Tell how many lines in the data below include the word "handleCertificatePost". The answer is the number only.

Segment Open

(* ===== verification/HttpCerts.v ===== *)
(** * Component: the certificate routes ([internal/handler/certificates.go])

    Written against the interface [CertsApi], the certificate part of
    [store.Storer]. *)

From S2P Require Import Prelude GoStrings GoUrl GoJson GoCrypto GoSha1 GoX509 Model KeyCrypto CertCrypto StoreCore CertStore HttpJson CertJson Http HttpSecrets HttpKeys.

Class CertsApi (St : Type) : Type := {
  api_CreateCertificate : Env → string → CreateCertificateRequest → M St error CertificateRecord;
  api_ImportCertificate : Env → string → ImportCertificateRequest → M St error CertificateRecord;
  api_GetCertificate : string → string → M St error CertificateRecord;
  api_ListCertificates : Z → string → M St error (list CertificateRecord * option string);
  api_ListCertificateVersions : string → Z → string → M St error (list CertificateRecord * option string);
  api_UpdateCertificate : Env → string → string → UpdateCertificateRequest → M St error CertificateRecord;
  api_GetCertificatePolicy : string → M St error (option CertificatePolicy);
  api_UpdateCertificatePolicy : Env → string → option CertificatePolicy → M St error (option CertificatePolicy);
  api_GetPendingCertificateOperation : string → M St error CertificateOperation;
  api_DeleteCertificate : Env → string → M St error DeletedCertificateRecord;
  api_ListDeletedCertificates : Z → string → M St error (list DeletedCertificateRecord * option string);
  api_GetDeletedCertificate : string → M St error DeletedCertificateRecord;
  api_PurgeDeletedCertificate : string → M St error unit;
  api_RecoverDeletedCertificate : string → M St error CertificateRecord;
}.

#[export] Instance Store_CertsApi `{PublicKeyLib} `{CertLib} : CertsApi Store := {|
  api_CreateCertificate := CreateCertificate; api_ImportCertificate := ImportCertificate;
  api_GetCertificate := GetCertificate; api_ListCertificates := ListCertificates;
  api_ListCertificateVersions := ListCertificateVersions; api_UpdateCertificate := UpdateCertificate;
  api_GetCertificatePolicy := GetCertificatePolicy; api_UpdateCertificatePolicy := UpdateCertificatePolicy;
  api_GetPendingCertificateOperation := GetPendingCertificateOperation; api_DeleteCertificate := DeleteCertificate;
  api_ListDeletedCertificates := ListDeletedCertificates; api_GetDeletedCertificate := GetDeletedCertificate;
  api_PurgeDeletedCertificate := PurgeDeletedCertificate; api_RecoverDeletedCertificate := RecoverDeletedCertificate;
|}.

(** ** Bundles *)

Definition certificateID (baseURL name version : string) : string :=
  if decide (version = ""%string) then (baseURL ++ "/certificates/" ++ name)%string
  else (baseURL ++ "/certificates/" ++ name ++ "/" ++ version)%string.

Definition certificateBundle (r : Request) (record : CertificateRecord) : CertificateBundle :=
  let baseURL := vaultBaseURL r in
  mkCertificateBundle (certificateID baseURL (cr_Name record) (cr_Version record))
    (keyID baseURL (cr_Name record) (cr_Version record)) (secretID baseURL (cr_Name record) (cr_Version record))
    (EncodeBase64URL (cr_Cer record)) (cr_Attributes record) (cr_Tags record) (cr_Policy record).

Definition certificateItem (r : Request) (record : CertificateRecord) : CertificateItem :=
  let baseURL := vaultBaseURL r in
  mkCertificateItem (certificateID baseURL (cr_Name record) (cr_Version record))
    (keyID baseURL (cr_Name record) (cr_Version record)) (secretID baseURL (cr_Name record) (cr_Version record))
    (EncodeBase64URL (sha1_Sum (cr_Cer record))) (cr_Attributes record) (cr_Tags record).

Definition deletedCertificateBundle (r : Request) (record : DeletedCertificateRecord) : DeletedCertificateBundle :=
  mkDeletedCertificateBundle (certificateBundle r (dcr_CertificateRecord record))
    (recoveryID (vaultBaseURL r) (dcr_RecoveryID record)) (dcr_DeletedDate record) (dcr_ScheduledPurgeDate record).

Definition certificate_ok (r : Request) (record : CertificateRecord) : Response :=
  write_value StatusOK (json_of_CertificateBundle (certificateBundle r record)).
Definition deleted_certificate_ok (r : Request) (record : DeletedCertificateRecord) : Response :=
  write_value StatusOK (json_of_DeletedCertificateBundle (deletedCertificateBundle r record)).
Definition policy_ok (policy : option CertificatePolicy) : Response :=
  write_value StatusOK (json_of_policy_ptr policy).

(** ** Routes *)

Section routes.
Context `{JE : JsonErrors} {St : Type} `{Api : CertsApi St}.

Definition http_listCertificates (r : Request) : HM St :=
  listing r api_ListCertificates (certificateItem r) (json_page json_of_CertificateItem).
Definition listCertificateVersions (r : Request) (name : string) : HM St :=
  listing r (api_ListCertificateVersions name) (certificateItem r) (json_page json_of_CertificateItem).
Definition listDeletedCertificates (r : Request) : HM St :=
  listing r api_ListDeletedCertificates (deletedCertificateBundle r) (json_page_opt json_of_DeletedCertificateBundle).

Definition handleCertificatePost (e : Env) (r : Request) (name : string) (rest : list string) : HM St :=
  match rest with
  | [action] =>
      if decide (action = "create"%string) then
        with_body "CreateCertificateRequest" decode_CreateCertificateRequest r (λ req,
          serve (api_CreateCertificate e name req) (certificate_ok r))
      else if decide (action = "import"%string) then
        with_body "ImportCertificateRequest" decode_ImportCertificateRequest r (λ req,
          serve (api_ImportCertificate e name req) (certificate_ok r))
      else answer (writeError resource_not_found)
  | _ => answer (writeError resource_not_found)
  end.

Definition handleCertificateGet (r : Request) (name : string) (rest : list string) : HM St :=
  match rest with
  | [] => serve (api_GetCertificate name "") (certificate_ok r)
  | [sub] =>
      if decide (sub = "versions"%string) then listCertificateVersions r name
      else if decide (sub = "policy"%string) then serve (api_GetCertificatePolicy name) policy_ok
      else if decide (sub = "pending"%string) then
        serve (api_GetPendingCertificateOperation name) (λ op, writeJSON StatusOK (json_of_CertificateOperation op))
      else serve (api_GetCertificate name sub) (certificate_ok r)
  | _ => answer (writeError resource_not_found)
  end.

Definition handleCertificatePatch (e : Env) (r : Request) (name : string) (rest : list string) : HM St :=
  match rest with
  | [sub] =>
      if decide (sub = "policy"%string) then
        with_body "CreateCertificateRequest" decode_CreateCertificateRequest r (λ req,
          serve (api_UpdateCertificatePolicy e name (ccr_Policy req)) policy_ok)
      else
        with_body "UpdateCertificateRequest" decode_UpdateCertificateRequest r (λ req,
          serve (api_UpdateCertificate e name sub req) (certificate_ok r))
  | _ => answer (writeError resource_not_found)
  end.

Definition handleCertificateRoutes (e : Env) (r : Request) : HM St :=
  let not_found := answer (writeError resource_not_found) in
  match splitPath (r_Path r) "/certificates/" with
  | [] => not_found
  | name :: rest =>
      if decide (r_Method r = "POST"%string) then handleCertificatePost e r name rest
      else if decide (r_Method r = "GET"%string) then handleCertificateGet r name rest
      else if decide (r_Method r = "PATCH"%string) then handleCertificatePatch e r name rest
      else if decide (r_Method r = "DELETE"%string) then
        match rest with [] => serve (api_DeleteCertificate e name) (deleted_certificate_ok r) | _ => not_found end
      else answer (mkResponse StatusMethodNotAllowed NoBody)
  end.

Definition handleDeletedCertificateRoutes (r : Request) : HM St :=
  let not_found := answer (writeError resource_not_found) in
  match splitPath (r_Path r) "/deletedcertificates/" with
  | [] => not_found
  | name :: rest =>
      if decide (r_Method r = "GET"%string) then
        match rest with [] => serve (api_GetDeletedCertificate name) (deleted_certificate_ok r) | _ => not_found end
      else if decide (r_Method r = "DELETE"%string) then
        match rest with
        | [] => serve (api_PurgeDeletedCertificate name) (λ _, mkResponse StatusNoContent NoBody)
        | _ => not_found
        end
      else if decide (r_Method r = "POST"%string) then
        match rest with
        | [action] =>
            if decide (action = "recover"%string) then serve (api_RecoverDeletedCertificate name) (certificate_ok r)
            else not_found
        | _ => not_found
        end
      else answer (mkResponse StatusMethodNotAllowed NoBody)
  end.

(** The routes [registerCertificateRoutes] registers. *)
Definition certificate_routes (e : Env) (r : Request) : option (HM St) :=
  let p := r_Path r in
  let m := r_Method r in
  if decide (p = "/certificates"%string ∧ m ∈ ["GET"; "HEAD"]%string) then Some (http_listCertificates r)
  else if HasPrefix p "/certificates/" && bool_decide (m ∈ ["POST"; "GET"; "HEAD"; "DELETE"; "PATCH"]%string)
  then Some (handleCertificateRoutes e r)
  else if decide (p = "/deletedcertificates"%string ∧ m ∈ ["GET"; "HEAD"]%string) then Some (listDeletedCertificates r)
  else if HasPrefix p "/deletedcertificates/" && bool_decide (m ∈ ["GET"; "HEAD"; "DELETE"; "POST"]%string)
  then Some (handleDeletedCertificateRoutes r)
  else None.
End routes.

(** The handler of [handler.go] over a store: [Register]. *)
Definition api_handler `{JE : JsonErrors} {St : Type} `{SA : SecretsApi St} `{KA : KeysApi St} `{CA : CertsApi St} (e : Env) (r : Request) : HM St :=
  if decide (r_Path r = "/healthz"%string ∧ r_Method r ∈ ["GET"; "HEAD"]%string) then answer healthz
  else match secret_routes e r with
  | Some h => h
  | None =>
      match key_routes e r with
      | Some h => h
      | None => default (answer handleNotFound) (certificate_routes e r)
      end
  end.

Segment Closed

◆ **RESPONSE AREA**: 2